Opinión

Aún podemos preservar nuestra casa común

TRIBUNA

Alieto Guadagni | Viernes 21 de mayo de 2021

En el año 2015 el Papa Francisco nos advertía expresando: “La humanidad está llamada a tomar conciencia de la necesidad de realizar cambios de estilos de vida, de producción y de consumo, para combatir este calentamiento global o, al menos, las causas humanas que lo producen o acentúan”. Este llamado, expresado en la Enciclica Laudato Si, fue realizado hace casi seis años, pero aún no ha sido tomado en cuenta de una manera efectiva, ya que seguimos estando en presencia de una tendencia creciente de desastres ambientales como incendios, sequías, tormentas e inundaciones, esta tendencia esta globalizada ya que viene afectando a todos los países…

Es preocupante no solo que sigan creciendo las emisiones contaminantes, sino que no haya una firme expresión política de todos los países que padecerán importantes daños en el futuro, parece que muchos anduviéramos distraídos respecto a esta amenaza real y la creciente cantidad de desastres ambientales. Año a año crecen las emisiones y así también aumenta la temperatura en todo el planeta y los daños ambientales, que significan grandes daños a las personas y un importante costo económico. El calentamiento global es ya un preocupante hecho del presente y que afecta la geografía y las poblaciones, ningún país está fuera de este riesgoso escenario.
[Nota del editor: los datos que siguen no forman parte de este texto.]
(* ===== verification/StateMachine.v ===== *)
(** * StateMachine: the switch-based client state machine of SmppClientHandler

    [smpp_state_machine.hpp] and [smpp_state_machine.cpp].  Registered callbacks
    are effects; logging is left out. *)

From S2P Require Import Prelude.
#[local] Open Scope Z_scope.
#[local] Open Scope eff_scope.

(** [std::to_string] of an unsigned value; ten digits are enough for 32 bits. *)
Fixpoint dec_digits (fuel : nat) (n : Z) (acc : cstring) : cstring :=
  match fuel with
  | O => acc
  | S fuel =>
      let acc := byte_of_Z (48 + n mod 10) :: acc in
      if n <? 10 then acc else dec_digits fuel (n / 10) acc
  end.

Definition to_string (n : Z) : cstring := dec_digits 10 n [].

(** ** Command ids and statuses (smpp_state_machine.hpp) *)

Definition BindReceiver : Z := 0x00000001.
Definition BindTransmitter : Z := 0x00000002.
Definition BindTransceiver : Z := 0x00000009.
Definition Unbind : Z := 0x00000006.
Definition EnquireLink : Z := 0x00000015.
Definition BindReceiverResp : Z := 0x80000001.
Definition BindTransmitterResp : Z := 0x80000002.
Definition BindTransceiverResp : Z := 0x80000009.
Definition UnbindResp : Z := 0x80000006.
Definition EnquireLinkResp : Z := 0x80000015.
Definition SM_ESME_ROK : Z := 0x00000000.

(** ** The switch-based machine *)

Inductive SmppState :=
| IDLE | CONNECTED | BINDING | BOUND_TX | BOUND_RX | BOUND_TRX | UNBINDING | DISCONNECTED
| ERROR_STATE.

#[export] Instance SmppState_eq_dec : EqDecision SmppState.
Proof. solve_decision. Defined.

Record SmppEvent := {
  ev_command_id : Z;
  ev_status_code : Z;
  ev_error_msg : cstring;
  ev_sequence_num : Z
}.

(** Which callbacks are registered. *)
Record callbacks := {
  has_transition : bool; has_bind_success : bool; has_unbind_success : bool; has_error : bool
}.

Record SmppStateMachine := { current_state_ : SmppState; cbs_ : callbacks }.

Inductive sm_effect :=
| CbTransition (from to : SmppState)
| CbBindSuccess (ev : SmppEvent)
| CbUnbindSuccess (ev : SmppEvent)
| CbError (msg : cstring).

Abbreviation SMM := (M SmppStateMachine sm_effect Empty_set).

Definition sm_new : SmppStateMachine :=
  {| current_state_ := IDLE;
     cbs_ := {| has_transition := false; has_bind_success := false; has_unbind_success := false;
                has_error := false |} |}.

Definition is_bind_response (cmd_id : Z) : bool :=
  (cmd_id =? BindTransmitterResp) || (cmd_id =? BindReceiverResp) || (cmd_id =? BindTransceiverResp).

Definition get_bind_state_from_response (cmd_id : Z) : SmppState :=
  if cmd_id =? BindTransmitterResp then BOUND_TX
  else if cmd_id =? BindReceiverResp then BOUND_RX
  else if cmd_id =? BindTransceiverResp then BOUND_TRX
  else ERROR_STATE.

Definition state_to_string (s : SmppState) : cstring :=
  match s with
  | IDLE => str "IDLE" | CONNECTED => str "CONNECTED" | BINDING => str "BINDING"
  | BOUND_TX => str "BOUND_TX" | BOUND_RX => str "BOUND_RX" | BOUND_TRX => str "BOUND_TRX"
  | UNBINDING => str "UNBINDING" | DISCONNECTED => str "DISCONNECTED"
  | ERROR_STATE => str "ERROR_STATE"
  end.

Definition is_bound (m : SmppStateMachine) : bool :=
  match current_state_ m with BOUND_TX | BOUND_RX | BOUND_TRX => true | _ => false end.
Definition can_send (m : SmppStateMachine) : bool :=
  match current_state_ m with BOUND_TX | BOUND_TRX => true | _ => false end.
Definition can_receive (m : SmppStateMachine) : bool :=
  match current_state_ m with BOUND_RX | BOUND_TRX => true | _ => false end.

Definition transition_to (new_state : SmppState) : SMM unit :=
  m <- eget ;;
  if decide (current_state_ m = new_state) then eret () else
  let old_state := current_state_ m in
  emodify (fun m => {| current_state_ := new_state; cbs_ := cbs_ m |}) ;;;
  ewhen (has_transition (cbs_ m)) (emit (CbTransition old_state new_state)).

Definition request_bind (bind_command_id : Z) : SMM bool :=
  m <- eget ;;
  if negb (bool_decide (current_state_ m = CONNECTED)) then eret false else
  if negb (bind_command_id =? BindTransmitter) && negb (bind_command_id =? BindReceiver)
     && negb (bind_command_id =? BindTransceiver) then eret false else
  transition_to BINDING ;;;
  eret true.

Definition request_unbind : SMM bool :=
  m <- eget ;;
  if negb (is_bound m) then eret false else
  transition_to UNBINDING ;;;
  eret true.

Definition request_enquire_link : SMM bool :=
  m <- eget ;; if negb (is_bound m) then eret false else eret true.

Definition handle_error (error_msg : cstring) : SMM unit :=
  transition_to ERROR_STATE ;;;
  m <- eget ;;
  ewhen (has_error (cbs_ m)) (emit (CbError error_msg)).

Definition handle_bind_response (event : SmppEvent) : SMM unit :=
  if ev_status_code event =? SM_ESME_ROK then
    transition_to (get_bind_state_from_response (ev_command_id event)) ;;;
    m <- eget ;;
    ewhen (has_bind_success (cbs_ m)) (emit (CbBindSuccess event))
  else
    handle_error (str "BIND failed with status code: 0x" ++ to_string (ev_status_code event)) ;;;
    transition_to DISCONNECTED.

Definition handle_unbind_response (event : SmppEvent) : SMM unit :=
  if ev_status_code event =? SM_ESME_ROK then
    transition_to DISCONNECTED ;;;
    m <- eget ;;
    ewhen (has_unbind_success (cbs_ m)) (emit (CbUnbindSuccess event))
  else
    handle_error (str "UNBIND failed with status code: 0x" ++ to_string (ev_status_code event)) ;;;
    transition_to ERROR_STATE.

Definition handle_event_in_connected (event : SmppEvent) : SMM unit := eret ().

Definition handle_event_in_binding (event : SmppEvent) : SMM unit :=
  if is_bind_response (ev_command_id event) then handle_bind_response event
  else handle_error (str "Unexpected PDU in BINDING state: 0x" ++ to_string (ev_command_id event)).

Definition handle_event_in_bound_tx (event : SmppEvent) : SMM unit :=
  if ev_command_id event =? EnquireLink then eret ()
  else if ev_command_id event =? Unbind then transition_to UNBINDING
  else eret ().

Definition handle_event_in_bound_rx (event : SmppEvent) : SMM unit :=
  if ev_command_id event =? EnquireLink then eret ()
  else if ev_command_id event =? Unbind then transition_to UNBINDING
  else eret ().

Definition handle_event_in_bound_trx (event : SmppEvent) : SMM unit :=
  if ev_command_id event =? EnquireLink then eret ()
  else if ev_command_id event =? Unbind then transition_to UNBINDING
  else eret ().

Definition handle_event_in_unbinding (event : SmppEvent) : SMM unit :=
  if ev_command_id event =? UnbindResp then handle_unbind_response event
  else handle_error (str "Unexpected PDU in UNBINDING state: 0x" ++ to_string (ev_command_id event)).

Definition process_event (event : SmppEvent) : SMM unit :=
  m <- eget ;;
  match current_state_ m with
  | IDLE => eret ()
  | CONNECTED => handle_event_in_connected event
  | BINDING => handle_event_in_binding event
  | BOUND_TX => handle_event_in_bound_tx event
  | BOUND_RX => handle_event_in_bound_rx event
  | BOUND_TRX => handle_event_in_bound_trx event
  | UNBINDING => handle_event_in_unbinding event
  | DISCONNECTED | ERROR_STATE => eret ()
  end.

(** The public interface. *)
Inductive sm_op :=
| OpProcess (event : SmppEvent)
| OpRequestBind (bind_command_id : Z)
| OpRequestUnbind
| OpRequestEnquireLink
| OpRegister (c : callbacks).

(** The answer ([None] for [void]), the machine and the callbacks invoked. *)
Definition sm_call (op : sm_op) (m : SmppStateMachine)
    : option bool * SmppStateMachine * list sm_effect :=
  match op with
  | OpProcess event => (None, run_state (process_event event m), run_effects (process_event event m))
  | OpRequestBind id =>
      (match run_outcome (request_bind id m) with Ret b => Some b | _ => None end,
       run_state (request_bind id m), run_effects (request_bind id m))
  | OpRequestUnbind =>
      (match run_outcome (request_unbind m) with Ret b => Some b | _ => None end,
       run_state (request_unbind m), run_effects (request_unbind m))
  | OpRequestEnquireLink =>
      (match run_outcome (request_enquire_link m) with Ret b => Some b | _ => None end,
       run_state (request_enquire_link m), run_effects (request_enquire_link m))
  | OpRegister c => (None, {| current_state_ := current_state_ m; cbs_ := c |}, [])
  end.

Fixpoint sm_run (ops : list sm_op) (m : SmppStateMachine)
    : list (option bool) * SmppStateMachine * list sm_effect :=
  match ops with
  | [] => ([], m, [])
  | op :: ops =>
      let '(a, m, es) := sm_call op m in
      let '(l, m, es') := sm_run ops m in (a :: l, m, es ++ es')
  end.

(** ** The diagram the machine is meant to follow *)

Definition bound_by (cmd_id : Z) (s : SmppState) : Prop :=
  (cmd_id = BindTransmitterResp /\ s = BOUND_TX) \/ (cmd_id = BindReceiverResp /\ s = BOUND_RX) \/
  (cmd_id = BindTransceiverResp /\ s = BOUND_TRX).

(** One call moves the machine along an edge, or leaves it where it is. *)
Inductive edge : sm_op -> SmppState -> SmppState -> Prop :=
| edge_stay op s : edge op s s
| edge_bind id : edge (OpRequestBind id) CONNECTED BINDING
| edge_bound ev s :
    ev_status_code ev = SM_ESME_ROK -> bound_by (ev_command_id ev) s -> edge (OpProcess ev) BINDING s
| edge_refused ev : ev_status_code ev <> SM_ESME_ROK -> edge (OpProcess ev) BINDING DISCONNECTED
| edge_unexpected ev s :
    s = BINDING \/ s = UNBINDING -> edge (OpProcess ev) s ERROR_STATE
| edge_unbind_req s : s = BOUND_TX \/ s = BOUND_RX \/ s = BOUND_TRX -> edge OpRequestUnbind s UNBINDING
| edge_unbind ev s :
    s = BOUND_TX \/ s = BOUND_RX \/ s = BOUND_TRX -> ev_command_id ev = Unbind ->
    edge (OpProcess ev) s UNBINDING
| edge_closed ev : ev_command_id ev = UnbindResp -> edge (OpProcess ev) UNBINDING DISCONNECTED.

Definition in_state (s : SmppState) (m : SmppStateMachine) : SmppStateMachine :=
  {| current_state_ := s; cbs_ := cbs_ m |}.

Definition transition_effects (s : SmppState) (m : SmppStateMachine) : list sm_effect :=
  if decide (current_state_ m = s) then []
  else if has_transition (cbs_ m) then [CbTransition (current_state_ m) s] else [].

Lemma transition_to_run s m :
  transition_to s m = (Ret (), in_state s m, transition_effects s m).
Proof.
  unfold transition_to, transition_effects, ebind, eget. case_decide as H.
  - subst. by destruct m.
  - unfold emodify, ewhen. by destruct (has_transition _).
Qed.

Lemma handle_error_run msg m :
  handle_error msg m
  = (Ret (), in_state ERROR_STATE m,
     transition_effects ERROR_STATE m ++ if has_error (cbs_ m) then [CbError msg] else []).
Proof.
  unfold handle_error. erewrite ebind_run by apply transition_to_run.
  erewrite ebind_run by done. cbn. by destruct (has_error _).
Qed.

Lemma get_bind_state_bound id :
  is_bind_response id = true -> bound_by id (get_bind_state_from_response id).
Proof.
  unfold is_bind_response, get_bind_state_from_response, bound_by.
  destruct (Z.eqb_spec id BindTransmitterResp); [by auto|].
  destruct (Z.eqb_spec id BindReceiverResp); [by auto|].
  destruct (Z.eqb_spec id BindTransceiverResp); [by auto|done].
Qed.

Lemma handle_bind_response_state ev m :
  current_state_ (run_state (handle_bind_response ev m))
  = if ev_status_code ev =? SM_ESME_ROK then get_bind_state_from_response (ev_command_id ev)
    else DISCONNECTED.
Proof.
  unfold handle_bind_response. destruct (_ =? _).
  - erewrite ebind_run by apply transition_to_run. erewrite ebind_run by done.
    cbn. by destruct (has_bind_success _).
  - erewrite ebind_run by apply handle_error_run. by rewrite transition_to_run.
Qed.

Lemma handle_unbind_response_state ev m :
  current_state_ (run_state (handle_unbind_response ev m))
  = if ev_status_code ev =? SM_ESME_ROK then DISCONNECTED else ERROR_STATE.
Proof.
  unfold handle_unbind_response. destruct (_ =? _).
  - erewrite ebind_run by apply transition_to_run. erewrite ebind_run by done.
    cbn. by destruct (has_unbind_success _).
  - erewrite ebind_run by apply handle_error_run. by rewrite transition_to_run.
Qed.

Lemma process_event_state ev m :
  edge (OpProcess ev) (current_state_ m) (current_state_ (run_state (process_event ev m))).
Proof.
  unfold process_event. erewrite ebind_run by done.
  destruct (current_state_ m) eqn:Hs; cbn; rewrite ?Hs; try apply edge_stay.
  - unfold handle_event_in_binding. destruct (is_bind_response _) eqn:Hb.
    + pose proof (handle_bind_response_state ev m) as H.
      destruct (handle_bind_response ev m) as [[? m'] ?]. cbn in H |- *. rewrite H.
      destruct (Z.eqb_spec (ev_status_code ev) SM_ESME_ROK).
      * apply edge_bound; [done|]. by apply get_bind_state_bound.
      * by apply edge_refused.
    + rewrite handle_error_run. cbn. apply edge_unexpected. auto.
  - unfold handle_event_in_bound_tx. destruct (_ =? EnquireLink); [cbn; rewrite Hs; apply edge_stay|].
    destruct (Z.eqb_spec (ev_command_id ev) Unbind); [|cbn; rewrite Hs; apply edge_stay].
    rewrite transition_to_run. cbn. apply edge_unbind; auto.
  - unfold handle_event_in_bound_rx. destruct (_ =? EnquireLink); [cbn; rewrite Hs; apply edge_stay|].
    destruct (Z.eqb_spec (ev_command_id ev) Unbind); [|cbn; rewrite Hs; apply edge_stay].
    rewrite transition_to_run. cbn. apply edge_unbind; auto.
  - unfold handle_event_in_bound_trx. destruct (_ =? EnquireLink); [cbn; rewrite Hs; apply edge_stay|].
    destruct (Z.eqb_spec (ev_command_id ev) Unbind); [|cbn; rewrite Hs; apply edge_stay].
    rewrite transition_to_run. cbn. apply edge_unbind; auto.
  - unfold handle_event_in_unbinding.
    destruct (Z.eqb_spec (ev_command_id ev) UnbindResp).
    + pose proof (handle_unbind_response_state ev m) as H.
      destruct (handle_unbind_response ev m) as [[? m'] ?]. cbn in H |- *. rewrite H.
      destruct (_ =? SM_ESME_ROK); [by apply edge_closed|apply edge_unexpected; auto].
    + rewrite handle_error_run. cbn. apply edge_unexpected. auto.
Qed.

(** The machine follows its diagram from any state: a call leaves the state
    alone or takes one of the edges of [edge]; in particular a bound state is entered
    only from BINDING by a successful response of the matching type, and DISCONNECTED
    and ERROR_STATE are never left. *)
Theorem sm_follows_diagram op m :
  edge op (current_state_ m) (current_state_ (snd (fst (sm_call op m)))).
Proof.
  destruct op as [ev|id| | |c]; cbn [sm_call fst snd].
  - apply process_event_state.
  - unfold request_bind. erewrite ebind_run by done. case_bool_decide as Hs; cbn; [|apply edge_stay].
    destruct (_ && _); cbn; [apply edge_stay|]. rewrite Hs.
    unfold ebind. rewrite transition_to_run. apply edge_bind.
  - unfold request_unbind. erewrite ebind_run by done. unfold is_bound.
    destruct (current_state_ m) eqn:Hs; cbn; rewrite ?Hs; try apply edge_stay;
      unfold ebind; rewrite transition_to_run; apply edge_unbind_req; auto.
  - unfold request_enquire_link. erewrite ebind_run by done. destruct (negb _); apply edge_stay.
  - apply edge_stay.
Qed.

(** No public operation leads out of IDLE: the class has no operation that
    enters CONNECTED, so that after construction every event is ignored, every request
    is refused and no callback is ever invoked, whatever the sequence of calls. *)
Theorem sm_never_leaves_idle ops :
  let '(answers, m, es) := sm_run ops sm_new in
  current_state_ m = IDLE /\ es = [] /\ Forall (fun a => a <> Some true) answers.
Proof.
  assert (H : forall m, current_state_ m = IDLE ->
    let '(answers, m', es) := sm_run ops m in
    current_state_ m' = IDLE /\ es = [] /\ Forall (fun a => a <> Some true) answers);
    [|by apply H].
  induction ops as [|op ops IH]; intros m Hm; [by repeat constructor|].
  assert (exists a m1, sm_call op m = (a, m1, []) /\ current_state_ m1 = IDLE /\ a <> Some true)
    as (a & m1 & Hc & Hm1 & Ha).
  { destruct m as [s c]. cbn in Hm. subst s. by destruct op; do 2 eexists. }
  cbn [sm_run]. rewrite Hc. specialize (IH m1 Hm1).
  destruct (sm_run ops m1) as [[l m2] es]. destruct IH as (? & -> & ?). split_and!; [done..|].
  by constructor.
Qed.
No podemos seguir mirando para otro lado y no asumir la realidad, ya que si no se implementan políticas a escala internacional con exigibles compromisos de abatir las emisiones seguiremos acumulando gases, aumentando la temperatura y acelerando los daños ambientales. Sin la posibilidad de hacer cumplir los acuerdos internacionales será difícil evitar que las emisiones sigan creciendo como hasta ahora, impulsando el aumento de la temperatura que se registra desde hace ya varias décadas. Enfrentamos un problema global que exige una solución global, que no se solucionara por el mero agotamiento de las reservas de fósiles. Nunca hubo en el planeta tanto carbón, petróleo y gas como hoy.

La Agencia Internacional de Energía acaba de hacer publica su propuesta tendiente a abatir drásticamente las emisiones, procurando su eliminación hacia mediados de este siglo. No será una tarea fácil ya que la propuesta indica la necesidad de reducir el consumo de energía un 8 por ciento, cuando se espera que hacia el 2050 la población mundial habrá crecido en 2000 millones de habitantes y el PIB será el doble que el actual. La propuesta indica el aumento en la eficiencia energética, es decir menos energía por unidad de PIB, y también la necesidad que las energías limpias, como la solar y la eólica, se multipliquen mas de cinco veces, mientras que los fósiles (carbón, petróleo y gas) reduzcan su producción nada menos que un 75 por ciento. Abatir las emisiones exige innovaciones tecnológicas, por ejemplo la utilización del hidrogeno y la electrificación del transporte, que debería multiplicarse aceleradamente para representar en el 2050 mas del 80 por ciento de la flota de vehículos (actualmente es apenas el uno por ciento)

El problema será cada vez más difícil de solucionar a medida que pase el tiempo, por la mayor acumulación de los gases, esto implicaría que nuestros hijos serian quienes deberán afrontar esta herencia negativa. Aún estamos a tiempo para comenzar un proceso global de reducción de las emisiones, ya que es posible desde el punto de vista tecnológico desarrollar fuentes de generación energética no-contaminantes, pero con esto solo no alcanza, por eso es necesario además reducir el consumo de energía por unidad de PIB.
Pasaron casi seis años desde que el Papa Francisco expresó: “El medio ambiente es un bien colectivo patrimonio de toda la humanidad y responsabilidad de todos”. Es hora de actuar ya que aún podemos preservar nuestra Casa Común.